Kenyan Businesswomen Transforming Slum Economies through Complementary Currencies
This is part of a series of think pieces by scholars and practitioners working on a broad range of issues within the field of Social and Solidarity Economy. The series is being published in conjunction with the UNRISD conference “Potential and Limits of Social and Solidarity Economy”. The conference took place on 6-8 May 2013 in collaboration with the International Labour Organization and the UN Non-Governmental Liaison Service.

Are complementary currencies the next step in building the Social and Solidarity Economy and could Kenyan women be demonstrating a new development model for a failing global monetary system? This think-piece examines the case of the Bangladesh community, an informal settlement in Kenya, using a complementary currency system which enables female business owners to build resilience, avoid economic downturns and juggle family care and business profits. After promising initial outcomes, the Central Bank of Kenya initiated charges for forgery in May 2013.

William O. Ruddick is an associate scholar at the Institute for Leadership and Sustainability (IFLAS) at the University of Cumbria, specializing in complementary currency research and implementation in sustainable development programmes.

Morgan A. Richards is a sociologist from the University Oklahoma focusing on women's business development in Kenya.
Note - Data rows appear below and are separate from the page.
Lemma meta_loop_events evs a s fuel : Forall fan_ok evs -> (length evs < fuel)%nat ->
  meta_loop E statmount fuel (a ++ concat (map fan_bytes evs)) (lenZ a) (lenZ (concat (map fan_bytes evs))) s = handle_all evs s.
Proof.
  intros Hevs. revert a s fuel. induction Hevs as [|e evs He Hevs IH]; intros a s fuel Hf; (destruct fuel as [|fuel]; [cbn in Hf; lia|]); [done|].
  cbn [map concat handle_all meta_loop]. set (rest := concat (map fan_bytes evs)). pose proof (lenZ_nonneg rest). pose proof (lenZ_nonneg a).
  rewrite lenZ_app, lenZ_fan_bytes. unfold METADATA_SIZE. rewrite (proj2 (Z.ltb_ge _ _)) by lia.
  destruct (fan_fields a e rest He) as (F1 & F2 & F3 & F4 & F5 & F6). rewrite F1. cbn [obind].
  rewrite Z.gtb_ltb, (proj2 (Z.ltb_ge (40 + lenZ rest) 40)) by lia. change (40 <? 24) with false. cbn [orb].
  rewrite F2. cbn [obind]. change (negb (3 =? FANOTIFY_METADATA_VERSION)) with false. cbv iota. rewrite F3. cbn [obind].
  assert (Hb : exists k, length (a ++ fan_bytes e ++ rest) = S (S k)).
  { exists (length a + 38 + length rest)%nat. rewrite !length_app. pose proof (lenZ_fan_bytes e) as Hl. unfold lenZ in Hl. lia. }
  destruct Hb as [k Hb].
  assert (Hi : info_loop E statmount (length (a ++ fan_bytes e ++ rest)) (a ++ fan_bytes e ++ rest) (fe_mask e) (lenZ a + 24) (lenZ a + 40) s =
    handle_mnt E statmount (fe_mask e) (fe_id e) s).
  { rewrite Hb. cbn [info_loop]. unfold INFO_HEADER_SIZE. rewrite !Z.gtb_ltb, (proj2 (Z.ltb_ge (lenZ a + 40) (lenZ a + 24 + 4))) by lia.
    rewrite F4. cbn [obind]. change (16 <? 4) with false. rewrite !Z.gtb_ltb, (proj2 (Z.ltb_ge (lenZ a + 40) (lenZ a + 24 + 16))) by lia. cbn [orb].
    rewrite F5. cbn [obind]. change (7 =? FAN_EVENT_INFO_TYPE_MNT) with true. cbv iota. rewrite F6. cbn [obind].
    rewrite (proj2 (Z.ltb_lt (lenZ a + 40) (lenZ a + 24 + 16 + 4))) by lia. by destruct (handle_mnt _ _ _ _ _). }
  rewrite Hi. destruct (handle_mnt E statmount (fe_mask e) (fe_id e) s) as [s1| | |]; cbn [obind]; [|done..]. replace (lenZ a + 40) with (lenZ (a ++ fan_bytes e)) by (rewrite lenZ_app, lenZ_fan_bytes; lia).
  replace (40 + lenZ rest - 40) with (lenZ rest) by lia. rewrite app_assoc. apply IH. cbn in Hf. lia.
Qed.

(** *** The list under events *)

(** All entries have a number, each its own. *)
Definition ids_ok (l : list mounts) : Prop := NoDup (mnt_id <$> l) /\ Forall (fun m => mnt_id m <> 0) l.

Lemma find_id_spec id l : id <> 0 -> Forall (fun m => mnt_id m <> 0) l ->
  match find_id id l with
  | Some i => exists m, l !! i = Some m /\ mnt_id m = id
  | None => id ∉ mnt_id <$> l
  end.
Proof.
  intros Hid Hl. rewrite list.Forall_forall in Hl. unfold find_id, mount_find.
  assert (Ht : forall m, m ∈ l -> find_test id None None None m = true <-> mnt_id m = id).
  { intros m Hm. unfold find_test. rewrite (proj2 (Z.eqb_neq id 0)), (proj2 (Z.eqb_neq (mnt_id m) 0)) by auto. cbn. apply Z.eqb_eq. }
  destruct (list_find _ l) as [[i m]|] eqn:Ef; cbn.
  - apply list_find_Some in Ef as (Hi & Hk & _). exists m. split; [done|]. apply Ht; [by eapply list_elem_of_lookup_2|done].
  - apply list_find_None in Ef. rewrite list.Forall_forall in Ef. rewrite list_elem_of_fmap. intros (m & Hk & Hm). apply (Ef m Hm). by apply Ht.
Qed.

Lemma delete_id l i m : NoDup (mnt_id <$> l) -> l !! i = Some m -> delete i l = filter (fun x => mnt_id x <> mnt_id m) l.
Proof.
  intros Hl Hi. rewrite delete_take_drop. rewrite <- (take_drop_middle l i m Hi) at 3. rewrite <- (take_drop_middle l i m Hi) in Hl.
  rewrite fmap_app, fmap_cons, list.NoDup_app, list.NoDup_cons in Hl. destruct Hl as (_ & Hd & Hn & _).
  assert (Hall : forall l' : list mounts, mnt_id m ∉ mnt_id <$> l' -> filter (fun x => mnt_id x <> mnt_id m) l' = l').
  { intros l' H'. induction l' as [|x l' IH]; [done|]. rewrite fmap_cons, not_elem_of_cons in H'. destruct H'. rewrite list.filter_cons, decide_True by auto.
    by rewrite IH. }
  rewrite list.filter_app, list.filter_cons, decide_False by (intros Hx; by apply Hx). rewrite !Hall; [done|done|].
  intros Hx. apply (Hd _ Hx). apply elem_of_cons. by left.
Qed.

Lemma filter_other id (l : list mounts) : id ∉ mnt_id <$> l ->
  filter (fun x => mnt_id x <> id) l = l /\ filter (fun x => mnt_id x = id) l = [].
Proof.
  induction l as [|x l IH]; intros Hl; [done|]. rewrite fmap_cons, not_elem_of_cons in Hl. destruct Hl as [Hx Hl].
  rewrite !list.filter_cons, decide_True, decide_False by auto. destruct (IH Hl) as [-> ->]. done.
Qed.

Lemma filter_this (l : list mounts) i m : NoDup (mnt_id <$> l) -> l !! i = Some m -> filter (fun x => mnt_id x = mnt_id m) l = [m].
Proof.
  intros Hl Hi. rewrite <- (take_drop_middle l i m Hi) in *. rewrite fmap_app, fmap_cons, list.NoDup_app, list.NoDup_cons in Hl.
  destruct Hl as (_ & Hd & Hn & _). rewrite list.filter_app, list.filter_cons, decide_True by done.
  destruct (filter_other (mnt_id m) (take i l)) as [_ ->]; [intros Hx; apply (Hd _ Hx), elem_of_cons; by left|].
  by destruct (filter_other (mnt_id m) (drop (S i) l)) as [_ ->].
Qed.

Lemma detach_id_spec id s : id <> 0 -> ids_ok (mlist s) ->
  detach_id E id s = emit E (on_umount (filter (fun x => mnt_id x = id) (mlist s))) (filter (fun x => mnt_id x <> id) (mlist s)) s.
Proof.
  intros Hid [Hn Hz]. unfold detach_id. pose proof (find_id_spec id (mlist s) Hid Hz) as Hf. destruct (find_id id (mlist s)) as [i|].
  - destruct Hf as (m & Hi & <-). rewrite (mount_detach_emit E i m) by done. rewrite (filter_this _ i), <- (delete_id _ i) by done. done.
  - destruct (filter_other id (mlist s) Hf) as [-> ->]. apply emit_nil.
Qed.

Definition attaches (e : fan_event) : bool := negb (Z.land (fe_mask e) FAN_MNT_ATTACH =? 0).
Definition detaches (e : fan_event) : bool := negb (Z.land (fe_mask e) FAN_MNT_DETACH =? 0).

(** What an event does to the table, and what is reported of it. *)
Definition track (l : list mounts) (e : fan_event) : list mounts :=
  (if attaches e || detaches e then filter (fun x => mnt_id x <> fe_id e) l else l) ++
  (if attaches e then option_list (statmount_alloc statmount (fe_id e)) else []).
Definition track_events (l : list mounts) (e : fan_event) : list (bytes * mounts) :=
  (if attaches e || detaches e then on_umount (filter (fun x => mnt_id x = fe_id e) l) else []) ++
  (if attaches e then on_mount (option_list (statmount_alloc statmount (fe_id e))) else []).
Fixpoint reported (l : list mounts) (evs : list fan_event) : list (bytes * mounts) :=
  match evs with
  | [] => []
  | e :: evs => track_events l e ++ reported (track l e) evs
  end.

Lemma statmount_alloc_id id m : statmount_alloc statmount id = Some m -> mnt_id m = id.
Proof. unfold statmount_alloc. destruct (statmount id); [|done]. by intros [= <-]. Qed.

Lemma filter_twice {A} (P : A -> Prop) `{!forall x, Decision (P x)} (l : list A) : filter P (filter P l) = filter P l.
Proof. induction l as [|x l IH]; [done|]. rewrite list.filter_cons. case_decide; [rewrite list.filter_cons, decide_True by done|]; by rewrite IH. Qed.

Lemma ids_ok_filter id l : ids_ok l -> ids_ok (filter (fun x => mnt_id x <> id) l).
Proof.
  intros [Hn Hz]. split; [eapply sublist_NoDup; [exact Hn|apply fmap_sublist, sublist_filter]|].
  apply list.Forall_forall. intros m [_ Hm]%list_elem_of_filter. by eapply list.Forall_forall in Hz.
Qed.

Lemma track_ok l e : fe_id e <> 0 -> ids_ok l -> ids_ok (track l e).
Proof.
  intros He Hl. pose proof (ids_ok_filter (fe_id e) l Hl) as Hf. unfold track. destruct (attaches e); cbn [orb].
  2: { rewrite app_nil_r. by destruct (detaches e). }
  destruct (statmount_alloc statmount (fe_id e)) as [m|] eqn:Em; cbn; [|by rewrite app_nil_r].
  apply statmount_alloc_id in Em. destruct Hf as [Hf1 Hf2]. split.
  - rewrite fmap_app. apply list.NoDup_app. split_and!; [done| |apply list.NoDup_singleton].
    intros x (y & -> & [Hy _]%list_elem_of_filter)%list_elem_of_fmap Hx. cbn in Hx. apply list_elem_of_singleton in Hx. congruence.
  - apply list.Forall_app. split; [done|]. apply list.Forall_singleton. congruence.
Qed.

(** The mount is detached, twice if the event says both, and then attached. *)
Lemma detach_twice id s : id <> 0 -> ids_ok (mlist s) -> (let! s := detach_id E id s in detach_id E id s) = detach_id E id s.
Proof.
  intros Hid Hs. rewrite !(detach_id_spec id s) by done. set (new := on_umount _). rewrite <- (app_nil_r new) at 2. apply emit_then.
  rewrite detach_id_spec; [|done|by apply ids_ok_filter]. cbn [emitted mlist]. rewrite filter_twice.
  destruct (filter_other id (filter (fun x => mnt_id x <> id) (mlist s))) as [_ ->]; [|done].
  intros (x & -> & [Hx _]%list_elem_of_filter)%list_elem_of_fmap. done.
Qed.

Lemma handle_mnt_track e s : fe_id e <> 0 -> ids_ok (mlist s) ->
  handle_mnt E statmount (fe_mask e) (fe_id e) s = emit E (track_events (mlist s) e) (track (mlist s) e) s.
Proof.
  intros He Hs. unfold handle_mnt, track, track_events, attaches, detaches.
  assert (Ha : (let! s := detach_id E (fe_id e) s in
      match statmount_alloc statmount (fe_id e) with Some m => mount_attach E m s | None => Ret s end) =
    emit E (on_umount (filter (fun x => mnt_id x = fe_id e) (mlist s)) ++ on_mount (option_list (statmount_alloc statmount (fe_id e))))
      (filter (fun x => mnt_id x <> fe_id e) (mlist s) ++ option_list (statmount_alloc statmount (fe_id e))) s).
  { rewrite detach_id_spec by done. apply emit_then. destruct (statmount_alloc _ _); cbn; [apply mount_attach_emit|rewrite app_nil_r; apply emit_nil]. }
  destruct (Z.eqb_spec (Z.land (fe_mask e) FAN_MNT_DETACH) 0), (Z.eqb_spec (Z.land (fe_mask e) FAN_MNT_ATTACH) 0); cbn [negb orb obind].
  - rewrite !app_nil_r. apply emit_nil.
  - exact Ha.
  - rewrite !app_nil_r, detach_id_spec by done. unfold emit. by destruct (write_calls _ _ _).
  - rewrite <- Ha. rewrite <- (detach_twice (fe_id e) s) at 2 by done. by destruct (detach_id E (fe_id e) s).
Qed.

Lemma handle_all_track evs s : Forall fan_ok evs -> ids_ok (mlist s) ->
  handle_all evs s = emit E (reported (mlist s) evs) (foldl track (mlist s) evs) s /\ ids_ok (foldl track (mlist s) evs).
Proof.
  intros Hevs. revert s. induction Hevs as [|e evs [_ He] Hevs IH]; intros s Hs; [split; [apply emit_nil|done]|]. cbn [handle_all reported foldl].
  assert (Hid : fe_id e <> 0) by lia. rewrite handle_mnt_track by done.
  destruct (IH (emitted E (track_events (mlist s) e) (track (mlist s) e) s)) as [IH1 IH2]; [by apply track_ok|]. split; [|exact IH2].
  apply emit_then. exact IH1.
Qed.
End FanEvents.

Lemma fan_bytes_length evs : lenZ (concat (map fan_bytes evs)) = 40 * lenZ evs.
Proof. induction evs as [|e evs IH]; [done|]. cbn [map concat]. rewrite lenZ_app, lenZ_fan_bytes, IH, lenZ_cons. lia. Qed.

(** C27. A buffer with events of the kernel is read event by event, without a read outside
    of it, and the list follows them: a detached mount is gone, an attached one is at
    the end with what statmount says of it, and a number is never twice in the list.
    Behind the events so far there is an umount for every entry that goes and a mount for
    every one that comes, in the order of the changes, and each is written to its
    file in the queue; the daemon ends at the first one whose file cannot be created or
    renamed. *)
Theorem fanotify_tracks E statmount evs s : ids_ok (mlist s) -> evs <> [] -> Forall fan_ok evs ->
  fanotify_dispatch E statmount [ReadData (concat (map fan_bytes evs)); ReadEAGAIN] s =
    emit E (reported statmount (mlist s) evs) (foldl (track statmount) (mlist s) evs) s /\
  ids_ok (foldl (track statmount) (mlist s) evs).
Proof.
  intros Hs Hne Hevs. destruct (handle_all_track E statmount evs s Hevs Hs) as [H1 H2]. split; [|done]. rewrite <- H1.
  assert (Hl : 0 < lenZ evs) by (destruct evs; [done|]; rewrite lenZ_cons; pose proof (lenZ_nonneg evs); lia).
  pose proof (fan_bytes_length evs) as Hb.
  pose proof (meta_loop_events E statmount evs [] s (length (concat (map fan_bytes evs))) Hevs ltac:(unfold lenZ in *; lia)) as Hm. cbn [app] in Hm.
  change (lenZ []) with 0 in Hm. unfold fanotify_dispatch. destruct (concat (map fan_bytes evs)) as [|c buf]; [rewrite lenZ_nil in Hb; lia|].
  rewrite Hm. by destruct (handle_all _ _ _ _).
Qed.

(** ** The first list of the fanotify backend *)

Lemma sorted_NoDup l : StronglySorted Z.lt l -> NoDup l.
Proof.
  induction 1 as [|x l Hl IH Hx]; [apply base.NoDup_nil_2|]. apply list.NoDup_cons. split; [|done]. intros Hin.
  rewrite List.Forall_forall in Hx. apply list_elem_of_In in Hin. specialize (Hx _ Hin). lia.
Qed.

Lemma filter_above p (pre r : list Z) : Forall (fun i => i <= p) pre -> Forall (fun i => p < i) r -> filter (fun i => p < i) (pre ++ r) = r.
Proof.
  intros H1 H2. rewrite list.filter_app. replace (filter _ pre) with (@nil Z).
  - clear H1. induction H2 as [|i r Hi Hr IH]; [done|]. cbn [app] in *. rewrite list.filter_cons, decide_True by done. by rewrite IH.
  - clear H2. induction H1 as [|i pre Hi Hpre IH]; [done|]. rewrite list.filter_cons, decide_False by lia. done.
Qed.

Section ReadMounts.
Context (statmount : Z -> option statmount_reply) (listmount : Z -> option (list Z)) (ids : list Z).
According to UN Habitat, over 50% of urban populations in developing nations live in informal settlements (slums), with this figure rising to as much as 70% in Kenya. This trend is increasing rapidly all over the world as environmental damage and the search for jobs push people out of rural areas. Informal settlements are densely populated areas where residents have few or no property rights and often occupy the bottom economic tier of society. According to a Habitat study (2003: Table B.2), the annual urban population growth rate in Kenya will be 3.14 percent over the next 8 years, with the number of city dwellers reaching 21 million by 2020. Due to their size and rapid expansion, a major focus in sustainable development should be directed toward informal settlements.

In a first survey organized by Koru-Kenya, a community based organization officially launched on 11 May 2013 after nearly six months of community planning, preliminary findings indicate that approximately 75% of small businesses are owned and operated by women. While women make up the bulk of the businesses and labour, male business owners earn more profit from their enterprises. Compounding this gender inequality, women experience a “double burden”or “second shift” by performing a disproportionate amount of household work, such as taking care of children and the elderly. Faith Atieno, one businesswoman who epitomizes this trend, sells porridge and flat bread to support her three children while working five hours a day on household chores. So while they represent the majority of the workforce, business ownership and unpaid labour, these women earn less income than their male counterparts.

Kenyan business owners practising trading at a complementary currency workshop.
Photograph courtesy of Koru-Kenya.

Key pieces of information led Koru-Kenya, a community based organization in Mikindani Kenya, to see complementary currencies as a promising part of the solution to both gender inequality and economic instability in a Kenyan slum known as Bangladesh. Koru-Kenya found that:
  • Of women’s household expenditures, the vast majority is used for purchases from fellow businesses within the same community;
  • On regular months of the year and certain days of the week, sales reduce to a bare minimum because of lack of hard currency in the community.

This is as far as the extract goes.